The incarnation was necessary for the reconciliation of all things, but the Son also had to die to make “peace by the blood of His cross.” Already, all who trust the Son are reconciled to God; and we wait for the day when there shall not be a single sphere of rule in heaven or earth but what answers to God’s will and pleasure. While waiting for that blessed day, how good it is for saints to know that their Lord and Head is the One “by whom were all things created,” and that “all things were created through Him, and for Him.”

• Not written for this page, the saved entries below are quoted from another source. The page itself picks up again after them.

(** An expired access token takes its refresh token with it.  The refresh
    token of a session is good for a new one although the access token has
    expired; but after any request with the expired access token, which is
    answered with 401, the refresh token is not found. *)
Theorem expired_token_kills_refresh (r r2 : request) now d s id :
  Accounts.faults d = [] ->
  let token := extractBearer r in
  token <> EmptyString -> has_prefix token "mcp_" = false ->
  Accounts.oauth_sessions d !! token = Some s -> OAuthSession.AccessToken s = token ->
  OAuthSession.ExpiresAt s < now -> OAuthSession.RefreshToken s <> EmptyString ->
  (forall t s', Accounts.oauth_sessions d !! t = Some s' ->
     OAuthSession.RefreshToken s' = OAuthSession.RefreshToken s -> t = token) ->
  is_Some (Accounts.users d !! OAuthSession.UserID s) ->
  fresh_id d (Accounts.rng d) id -> refresh_request r2 (OAuthSession.RefreshToken s) ->
  (exists sess d', handle (TokenHandler h r2 now) d = ([token_response sess (tokenTTL h)], d') /\
     OAuthSession.UserID sess = OAuthSession.UserID s) /\
  exists d1, (forall next, handle (Middleware h r now next) d = ([unauthorized h], d1)) /\
    (handle (TokenHandler h r2 now) d1).1 = [jsonError "invalid_grant" "refresh_token not found" 400].
Proof.
  intros Hf token Ht Hmcp Hl Hacc Hexp Hr Huniq Hu Hid Href.
  destruct (session_by_refresh_unique d token s Hl Huniq) as [Hfound Hgone]. split.
  - rewrite (TokenHandler_refresh r2 _ now d Href). destruct Href as (_ & _ & _ & Href).
    unfold tokenRefresh. rewrite Href, bool_decide_eq_false_2 by done.
    unfold handle, run, GetOAuthSessionByRefresh, DeleteOAuthSession, bind.
    rewrite db_row by done. cbn [accounts]. rewrite Hfound, db_exec by done. cbn [accounts responses].
    destruct (issue_session_exact (OAuthSession.UserID s) (OAuthSession.ClientID s) (OAuthSession.Scope s)
      now (Accounts.set_oauth_sessions (delete (OAuthSession.AccessToken s)) d) id)
      as (sess & -> & _ & Hsu & _); [done|done| |].
    { destruct Hid as (bs & Hbs & Hx & Hn). exists bs. split_and!; [done|done|].
      cbn. rewrite lookup_delete_None. by right. }
    by eexists sess, _.
  - exists (Accounts.set_oauth_sessions (delete token) d). split.
    + intros next. unfold handle, run, Middleware, GetOAuthSession, DeleteOAuthSession. fold token.
      rewrite Hmcp, bool_decide_eq_false_2 by done. unfold bind. rewrite db_row by done.
      cbn [accounts]. rewrite Hl. replace (_ <? now) with true by (symmetry; by apply Z.ltb_lt).
      rewrite db_exec by done. done.
    + rewrite (TokenHandler_refresh r2 _ now _ Href). destruct Href as (_ & _ & _ & Href).
      unfold tokenRefresh. rewrite Href, bool_decide_eq_false_2 by done.
      unfold handle, run, GetOAuthSessionByRefresh, bind. rewrite db_row by done.
      cbn [accounts]. by rewrite Hgone.
Qed.

(** POST /authorize does not look at the client.  Whatever the client id,
    registered or not, and whatever the redirect URI, a right password sends the
    browser with a code of the user to that URI. *)
Theorem authorize_unregistered_client (r : request) now d user :
  Accounts.faults d = [] -> meth r = "POST" -> form_ok r = true ->
  form r "client_id" <> EmptyString -> form r "redirect_uri" <> EmptyString ->
  user_by_email (form r "email") d = Some user -> IsBcrypt (UserRow.Password user) = true ->
  CheckPassword (UserRow.Password user) (form r "password") = true ->
  is_Some (Accounts.users d !! UserRow.ID user) ->
  (forall i bs, entropy i 16 = Some bs -> Accounts.oauth_codes d !! hex_encode bs = None) ->
  (forall i, is_Some (entropy i 16)) ->
  exists code d' row,
    handle (AuthorizeHandler h r now) d =
      ([Redirect (redirect_location (form r "redirect_uri") code (form r "state"))], d') /\
    Accounts.oauth_codes d' !! code = Some row /\ OAuthCode.UserID row = UserRow.ID user /\
    OAuthCode.ClientID row = form r "client_id" /\
    has_prefix (redirect_location (form r "redirect_uri") code (form r "state")) (form r "redirect_uri") = true.
Proof.
  intros Hf Hm Hok Hc Hu Hrow Hb Hpw Hex Hfresh Hrand.
  destruct (Hrand (Accounts.rng d)) as [bs Hbs]. exists (hex_encode bs).
  unfold handle, run, AuthorizeHandler, authorizePost, GetUserByEmail, isGet, isPost. rewrite Hm, Hok.
  rewrite (bool_decide_eq_false_2 ("POST" = "GET")), (bool_decide_eq_true_2 ("POST" = "POST")) by done.
  cbv zeta. rewrite (bool_decide_eq_false_2 (form r "client_id" = EmptyString)) by done.
  rewrite (bool_decide_eq_false_2 (form r "redirect_uri" = EmptyString)) by done. cbn [negb orb].
  unfold bind at 1. rewrite db_row by done. cbn [accounts]. rewrite Hrow, Hpw. cbn [negb].
  unfold upgrade_hash. rewrite Hb. unfold bind at 1, ret at 1.
  unfold bind, db, state, CreateOAuthCode, id_or_new, generateID, read_rand. cbn [accounts].
  rewrite (bool_decide_eq_true_2 (_ = EmptyString)), Hbs by done. cbn [from_option Datatypes.id].
  rewrite sql_checked_ok by done. cbn.
  rewrite (bool_decide_eq_true_2 (_ = None)) by by eapply Hfresh.
  rewrite (bool_decide_eq_true_2 (is_Some _)) by done. cbn.
  eexists _, _. split; [reflexivity|]. split_and!; [apply lookup_insert_eq|done|done|].
  unfold redirect_location. case_if; rewrite <- ?str_app_assoc; apply has_prefix_app.
Qed.
End Grants.

(** ** Concrete requests *)

#[local] Existing Instances Toy.prims Toy.laws DemoAccounts.bcrypt DemoAccounts.provider.

Definition demo_server : oauth_handler := OAuthHandler "https://bridge" 0 0.

Definition demo_store : Accounts.t DemoAccounts.key_store :=
  Accounts.set_oauth_codes <["code1" := OAuthCode.mk "code1" "ann" "client1" "https://app/cb" EmptyString "mcp" 1000]>
    (Accounts.set_oauth_sessions <["old" := OAuthSession.mk "old" "refresh1" "ann" "client1" "mcp" 5 0]>
       DemoAccounts.store).

Definition demo_request (fields : list (string * string)) (auth : string) : request :=
  Request "POST" (fun k => default EmptyString (snd <$> (snd <$> list_find (fun kv => kv.1 = k) fields)))
    (fun _ => EmptyString) (fun _ => None) (fun _ => auth) true.

Definition demo_code_request : request :=
  demo_request [("grant_type", "authorization_code"); ("code", "code1")] EmptyString.

Definition demo_login : request :=
  demo_request [("email", "ann@example.org"); ("password", "pw"); ("client_id", "nobody");
                ("redirect_uri", "https://evil/?x=1")] EmptyString.

(** The id of the [i]-th read of the random source. *)
Definition demo_id (i : nat) : string := hex_encode (Nat.iter 16 (String (ascii_of_nat i)) EmptyString).

Lemma demo_fresh i :
  Accounts.oauth_sessions demo_store !! demo_id i = None -> fresh_id demo_store i (demo_id i).
Proof. intros Hl. by eexists. Qed.

Lemma demo_regular : regular DemoAccounts.store.
Proof.
  split; [done|]. intros token s Hl.
  change ((∅ : gmap string OAuthSession.t) !! token = Some s) in Hl. by rewrite lookup_empty in Hl.
Qed.

Lemma server_refines_ledger_witness :
  exists G', rtc (Ledger.step (authenticates (Authorize demo_login) DemoAccounts.store) 0)
    (ledger ∅ DemoAccounts.store)
    (ledger G' (exec demo_server (fun _ => EmptyString) (Authorize demo_login) 0 DemoAccounts.store)).
Proof.
  destruct (server_refines_ledger demo_server (fun _ => EmptyString) (Authorize demo_login) 0
    DemoAccounts.store ∅ demo_regular) as (G' & _ & Hs). by exists G'.
Defined.

(** A login and the exchange of its code. *)
Definition demo_run : list (Time * call) :=
  [(0, Authorize demo_login);
   (1, Token (demo_request [("grant_type", "authorization_code"); ("code", demo_id 65)] EmptyString))].

Lemma token_provenance_witness :
  authorised_in demo_server (fun _ => EmptyString) demo_run DemoAccounts.store "ann" "nobody".
Proof.
  destruct (token_provenance demo_server (fun _ => EmptyString) demo_run DemoAccounts.store demo_regular)
    as [Hs _]; [reflexivity|reflexivity|].
  apply (Hs (demo_id 66) (OAuthSession.mk (demo_id 66) (demo_id 67) "ann" "nobody" EmptyString (1 + Hour) 1)).
  by vm_compute.
Defined.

“By Whom also He made the worlds”

There is a double presentation of the creatorial glory of Jesus in Hebrews 1. In verse 2, the Son is the creator of the worlds, and in verse 10, as Lord He lays the foundation of the earth, and the heavens are the works of His hands. As in Colossians 1, the creatorial glory of the Son is found here amidst a cluster of His glories. He is the established Heir of all things, the brightness of God’s glory, the expression of what He is in His nature. It is by His own power that the Son upholds all things, yea, by the word of His own power; and He was able Himself to make purification for sins, and having done so was great enough, in His own rights to sit on the throne of God.

All the great orbs of heaven, whether seen individually, each with its own glory, or seen in the constellations that men have named, or in the great masses in, to man, the far distant universe, have been made by Him in whom God has spoken to men. It was by the Son, and as Son, that God made them all; and they are upheld by His word, directed in their appointed course, each and all obeying the voice and word of Him that has come, in grace, to speak to men.

Coming nearer to us, the Son who created the vast worlds that populate the starry heavens, is also the Lord, the Jehovah of Israel, who made the earth for man’s habitation, and the heavens in which is the air that he breathes to sustain the life that God has given him. He is God’s Son, as presented in prophecy in Psalm 2, and in type in Solomon, of whom Jehovah said, “I will be to him a Father, and he shall be to me a son.” But He is also Jehovah their God, who is called THE SAME, in Psalm 102, the One who, in the beginning, created the heavens and the earth, as given to the Hebrews in Genesis 1.

To the Hebrews, the creator is God’s Son, the Same Jehovah who spoke to their fathers in earlier days, and who is now bringing to them in His own Person, the great salvation of which He spoke while on earth. To the church, the Creator is the Head of the body, the One in whom they have everything, so as to make them entirely independent of the philosophy and religion of the world, or any other imagined source of supply on earth or heaven; and to the world, the Creator has come as the light of life, to manifest eternal life, and has died as Son of Man, so that all who eat His flesh and drink His blood might have eternal life.